-- Required action --
The entries below contain a line with "read with [!!]" and a line with "(** ** Machine integers *)". Quote exactly those two lines and all lines between them.

-- Task material --
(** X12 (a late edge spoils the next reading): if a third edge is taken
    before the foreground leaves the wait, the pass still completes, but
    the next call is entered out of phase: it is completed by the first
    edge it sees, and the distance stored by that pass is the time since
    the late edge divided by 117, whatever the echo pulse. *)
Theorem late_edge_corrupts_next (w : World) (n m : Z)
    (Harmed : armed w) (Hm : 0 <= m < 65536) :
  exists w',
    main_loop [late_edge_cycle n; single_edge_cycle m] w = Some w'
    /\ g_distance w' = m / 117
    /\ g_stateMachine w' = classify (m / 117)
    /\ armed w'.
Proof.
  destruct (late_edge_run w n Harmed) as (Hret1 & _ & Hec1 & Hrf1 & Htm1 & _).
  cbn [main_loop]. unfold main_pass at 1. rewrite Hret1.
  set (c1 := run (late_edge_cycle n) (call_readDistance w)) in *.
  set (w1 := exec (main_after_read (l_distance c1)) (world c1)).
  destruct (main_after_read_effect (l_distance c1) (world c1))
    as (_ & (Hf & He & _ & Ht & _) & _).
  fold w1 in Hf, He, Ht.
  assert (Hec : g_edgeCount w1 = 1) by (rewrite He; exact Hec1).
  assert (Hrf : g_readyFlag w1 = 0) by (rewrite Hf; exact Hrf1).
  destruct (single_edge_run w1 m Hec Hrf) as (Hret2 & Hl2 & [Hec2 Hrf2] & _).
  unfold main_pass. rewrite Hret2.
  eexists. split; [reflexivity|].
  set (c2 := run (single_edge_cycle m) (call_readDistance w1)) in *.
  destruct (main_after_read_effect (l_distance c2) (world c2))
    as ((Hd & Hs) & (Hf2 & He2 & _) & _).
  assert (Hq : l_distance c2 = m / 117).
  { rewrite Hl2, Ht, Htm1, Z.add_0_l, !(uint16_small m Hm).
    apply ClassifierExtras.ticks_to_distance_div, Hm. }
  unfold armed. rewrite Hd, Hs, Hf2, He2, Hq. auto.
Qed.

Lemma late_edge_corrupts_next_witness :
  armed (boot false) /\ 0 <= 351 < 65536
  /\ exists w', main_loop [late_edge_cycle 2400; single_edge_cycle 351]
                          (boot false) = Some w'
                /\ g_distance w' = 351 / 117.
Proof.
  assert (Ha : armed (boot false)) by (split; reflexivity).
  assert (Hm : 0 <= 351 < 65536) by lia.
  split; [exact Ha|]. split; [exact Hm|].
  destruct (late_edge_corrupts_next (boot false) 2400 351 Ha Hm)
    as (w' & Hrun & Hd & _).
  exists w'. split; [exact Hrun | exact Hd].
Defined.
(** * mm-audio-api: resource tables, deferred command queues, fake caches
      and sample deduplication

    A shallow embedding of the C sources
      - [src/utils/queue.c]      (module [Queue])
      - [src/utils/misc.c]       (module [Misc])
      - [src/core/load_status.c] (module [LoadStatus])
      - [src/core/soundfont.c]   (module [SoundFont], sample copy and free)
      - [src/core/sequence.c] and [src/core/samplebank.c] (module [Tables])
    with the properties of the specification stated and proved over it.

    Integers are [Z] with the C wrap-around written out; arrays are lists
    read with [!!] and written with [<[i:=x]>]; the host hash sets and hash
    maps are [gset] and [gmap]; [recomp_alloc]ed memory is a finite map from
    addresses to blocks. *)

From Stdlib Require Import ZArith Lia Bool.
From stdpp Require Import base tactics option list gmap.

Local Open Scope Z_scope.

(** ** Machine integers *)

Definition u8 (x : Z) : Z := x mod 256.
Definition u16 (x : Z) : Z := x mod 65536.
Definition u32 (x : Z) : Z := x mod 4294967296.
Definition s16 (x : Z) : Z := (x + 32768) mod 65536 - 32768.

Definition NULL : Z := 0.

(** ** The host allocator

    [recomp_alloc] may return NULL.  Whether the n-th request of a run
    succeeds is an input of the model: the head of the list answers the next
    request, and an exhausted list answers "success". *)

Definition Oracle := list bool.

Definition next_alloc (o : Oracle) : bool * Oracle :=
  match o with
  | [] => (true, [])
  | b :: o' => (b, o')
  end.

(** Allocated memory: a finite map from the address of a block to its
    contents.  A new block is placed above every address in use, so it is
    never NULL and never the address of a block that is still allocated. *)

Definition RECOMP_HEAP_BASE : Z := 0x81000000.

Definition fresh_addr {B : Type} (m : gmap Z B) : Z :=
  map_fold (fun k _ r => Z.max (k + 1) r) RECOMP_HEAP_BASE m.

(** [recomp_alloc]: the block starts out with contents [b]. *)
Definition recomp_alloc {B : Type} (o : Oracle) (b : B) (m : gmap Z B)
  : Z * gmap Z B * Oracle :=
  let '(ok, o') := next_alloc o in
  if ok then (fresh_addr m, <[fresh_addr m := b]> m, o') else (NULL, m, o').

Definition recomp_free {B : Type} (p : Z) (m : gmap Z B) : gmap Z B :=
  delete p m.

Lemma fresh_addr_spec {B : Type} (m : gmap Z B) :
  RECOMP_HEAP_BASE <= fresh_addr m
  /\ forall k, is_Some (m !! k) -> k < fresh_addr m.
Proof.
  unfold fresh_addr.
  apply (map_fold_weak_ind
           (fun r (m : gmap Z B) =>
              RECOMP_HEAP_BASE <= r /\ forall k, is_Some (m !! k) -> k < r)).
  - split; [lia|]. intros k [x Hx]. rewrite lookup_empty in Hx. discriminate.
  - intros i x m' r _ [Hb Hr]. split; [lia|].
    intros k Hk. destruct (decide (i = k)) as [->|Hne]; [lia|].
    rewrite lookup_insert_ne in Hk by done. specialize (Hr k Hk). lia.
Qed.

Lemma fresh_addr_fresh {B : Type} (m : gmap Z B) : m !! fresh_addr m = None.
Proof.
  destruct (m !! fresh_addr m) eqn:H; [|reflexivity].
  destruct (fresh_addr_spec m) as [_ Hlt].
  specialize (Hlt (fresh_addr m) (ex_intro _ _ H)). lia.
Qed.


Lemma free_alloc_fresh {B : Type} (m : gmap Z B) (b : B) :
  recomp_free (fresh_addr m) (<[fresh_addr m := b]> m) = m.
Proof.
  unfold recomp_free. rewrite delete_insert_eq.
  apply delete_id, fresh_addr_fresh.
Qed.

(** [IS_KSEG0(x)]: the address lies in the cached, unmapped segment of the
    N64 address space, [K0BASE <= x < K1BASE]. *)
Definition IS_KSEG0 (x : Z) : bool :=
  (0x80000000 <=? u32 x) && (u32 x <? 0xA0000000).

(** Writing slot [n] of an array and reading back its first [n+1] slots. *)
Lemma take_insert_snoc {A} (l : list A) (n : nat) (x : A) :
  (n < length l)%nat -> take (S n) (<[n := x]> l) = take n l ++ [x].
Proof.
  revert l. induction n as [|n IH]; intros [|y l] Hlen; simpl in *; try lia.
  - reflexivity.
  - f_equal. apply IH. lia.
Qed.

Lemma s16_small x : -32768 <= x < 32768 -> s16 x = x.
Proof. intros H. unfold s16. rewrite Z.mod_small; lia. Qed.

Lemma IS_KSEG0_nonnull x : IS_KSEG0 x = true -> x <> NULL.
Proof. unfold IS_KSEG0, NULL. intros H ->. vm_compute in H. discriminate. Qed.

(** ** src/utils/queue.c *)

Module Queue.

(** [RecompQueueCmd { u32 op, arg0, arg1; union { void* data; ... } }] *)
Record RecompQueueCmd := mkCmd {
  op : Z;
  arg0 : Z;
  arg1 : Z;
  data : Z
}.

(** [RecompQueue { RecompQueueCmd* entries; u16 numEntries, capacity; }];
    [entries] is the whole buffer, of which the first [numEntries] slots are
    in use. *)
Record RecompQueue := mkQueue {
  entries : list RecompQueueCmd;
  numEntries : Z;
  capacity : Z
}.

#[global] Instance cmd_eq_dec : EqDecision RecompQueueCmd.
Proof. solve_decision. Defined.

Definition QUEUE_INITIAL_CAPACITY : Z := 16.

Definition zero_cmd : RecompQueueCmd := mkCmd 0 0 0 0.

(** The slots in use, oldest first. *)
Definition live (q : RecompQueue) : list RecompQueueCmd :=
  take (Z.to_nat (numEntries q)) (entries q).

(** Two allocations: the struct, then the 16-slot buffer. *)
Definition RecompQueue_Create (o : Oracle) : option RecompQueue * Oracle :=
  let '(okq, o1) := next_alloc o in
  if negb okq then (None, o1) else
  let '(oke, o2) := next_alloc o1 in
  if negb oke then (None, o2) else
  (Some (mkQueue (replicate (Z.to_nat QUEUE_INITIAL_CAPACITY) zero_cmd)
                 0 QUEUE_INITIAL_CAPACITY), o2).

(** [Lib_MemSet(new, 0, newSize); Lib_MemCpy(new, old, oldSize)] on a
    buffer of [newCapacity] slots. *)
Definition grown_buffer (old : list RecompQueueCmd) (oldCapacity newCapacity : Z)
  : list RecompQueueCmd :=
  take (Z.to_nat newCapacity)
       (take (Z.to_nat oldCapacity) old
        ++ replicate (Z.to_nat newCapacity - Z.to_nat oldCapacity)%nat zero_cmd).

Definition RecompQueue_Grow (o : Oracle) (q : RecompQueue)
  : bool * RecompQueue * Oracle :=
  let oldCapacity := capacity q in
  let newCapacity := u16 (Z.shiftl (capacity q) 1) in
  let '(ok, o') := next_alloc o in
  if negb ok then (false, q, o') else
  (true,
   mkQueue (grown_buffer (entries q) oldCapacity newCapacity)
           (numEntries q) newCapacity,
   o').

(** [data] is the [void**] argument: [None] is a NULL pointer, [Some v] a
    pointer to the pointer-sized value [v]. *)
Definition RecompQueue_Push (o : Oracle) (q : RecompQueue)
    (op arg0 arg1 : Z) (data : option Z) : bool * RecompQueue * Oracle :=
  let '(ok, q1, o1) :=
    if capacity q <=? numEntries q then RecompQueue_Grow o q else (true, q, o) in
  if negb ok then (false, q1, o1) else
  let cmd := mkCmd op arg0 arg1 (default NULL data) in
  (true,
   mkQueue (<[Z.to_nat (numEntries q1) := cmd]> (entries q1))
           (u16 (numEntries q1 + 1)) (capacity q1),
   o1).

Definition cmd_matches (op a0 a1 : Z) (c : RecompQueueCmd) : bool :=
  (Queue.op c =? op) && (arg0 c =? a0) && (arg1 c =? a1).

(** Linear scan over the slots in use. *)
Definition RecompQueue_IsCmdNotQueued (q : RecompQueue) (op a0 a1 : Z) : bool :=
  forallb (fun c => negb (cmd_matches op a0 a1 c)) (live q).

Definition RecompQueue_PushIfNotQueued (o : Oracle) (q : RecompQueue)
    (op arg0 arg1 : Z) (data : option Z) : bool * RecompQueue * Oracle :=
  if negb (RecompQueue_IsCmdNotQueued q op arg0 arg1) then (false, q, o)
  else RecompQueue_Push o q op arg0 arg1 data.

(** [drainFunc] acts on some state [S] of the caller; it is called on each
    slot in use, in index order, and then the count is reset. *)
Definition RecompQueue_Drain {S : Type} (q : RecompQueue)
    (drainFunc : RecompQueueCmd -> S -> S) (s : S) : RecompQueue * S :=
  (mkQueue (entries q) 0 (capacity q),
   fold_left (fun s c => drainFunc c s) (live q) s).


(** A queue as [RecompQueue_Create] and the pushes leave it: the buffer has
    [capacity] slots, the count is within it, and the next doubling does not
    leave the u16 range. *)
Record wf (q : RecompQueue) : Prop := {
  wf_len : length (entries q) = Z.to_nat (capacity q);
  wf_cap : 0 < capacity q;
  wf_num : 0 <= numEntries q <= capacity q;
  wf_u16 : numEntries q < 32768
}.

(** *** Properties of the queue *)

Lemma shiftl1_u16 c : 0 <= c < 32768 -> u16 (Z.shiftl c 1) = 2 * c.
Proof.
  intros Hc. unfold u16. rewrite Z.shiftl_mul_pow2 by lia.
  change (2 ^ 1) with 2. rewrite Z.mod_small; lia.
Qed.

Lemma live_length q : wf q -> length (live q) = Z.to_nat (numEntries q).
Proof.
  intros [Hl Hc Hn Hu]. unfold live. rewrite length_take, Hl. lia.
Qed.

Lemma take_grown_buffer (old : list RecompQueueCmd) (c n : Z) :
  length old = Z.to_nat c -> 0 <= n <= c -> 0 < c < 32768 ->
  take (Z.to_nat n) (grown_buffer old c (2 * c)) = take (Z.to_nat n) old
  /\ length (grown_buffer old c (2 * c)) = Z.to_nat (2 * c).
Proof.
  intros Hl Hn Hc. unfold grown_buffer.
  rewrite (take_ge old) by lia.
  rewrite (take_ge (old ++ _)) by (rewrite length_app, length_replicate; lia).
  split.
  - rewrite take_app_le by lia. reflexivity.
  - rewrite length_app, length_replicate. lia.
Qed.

-- Response for this exercise --
    read with [!!] and written with [<[i:=x]>]; the host hash sets and hash
    maps are [gset] and [gmap]; [recomp_alloc]ed memory is a finite map from
    addresses to blocks. *)

From Stdlib Require Import ZArith Lia Bool.
From stdpp Require Import base tactics option list gmap.

Local Open Scope Z_scope.

(** ** Machine integers *)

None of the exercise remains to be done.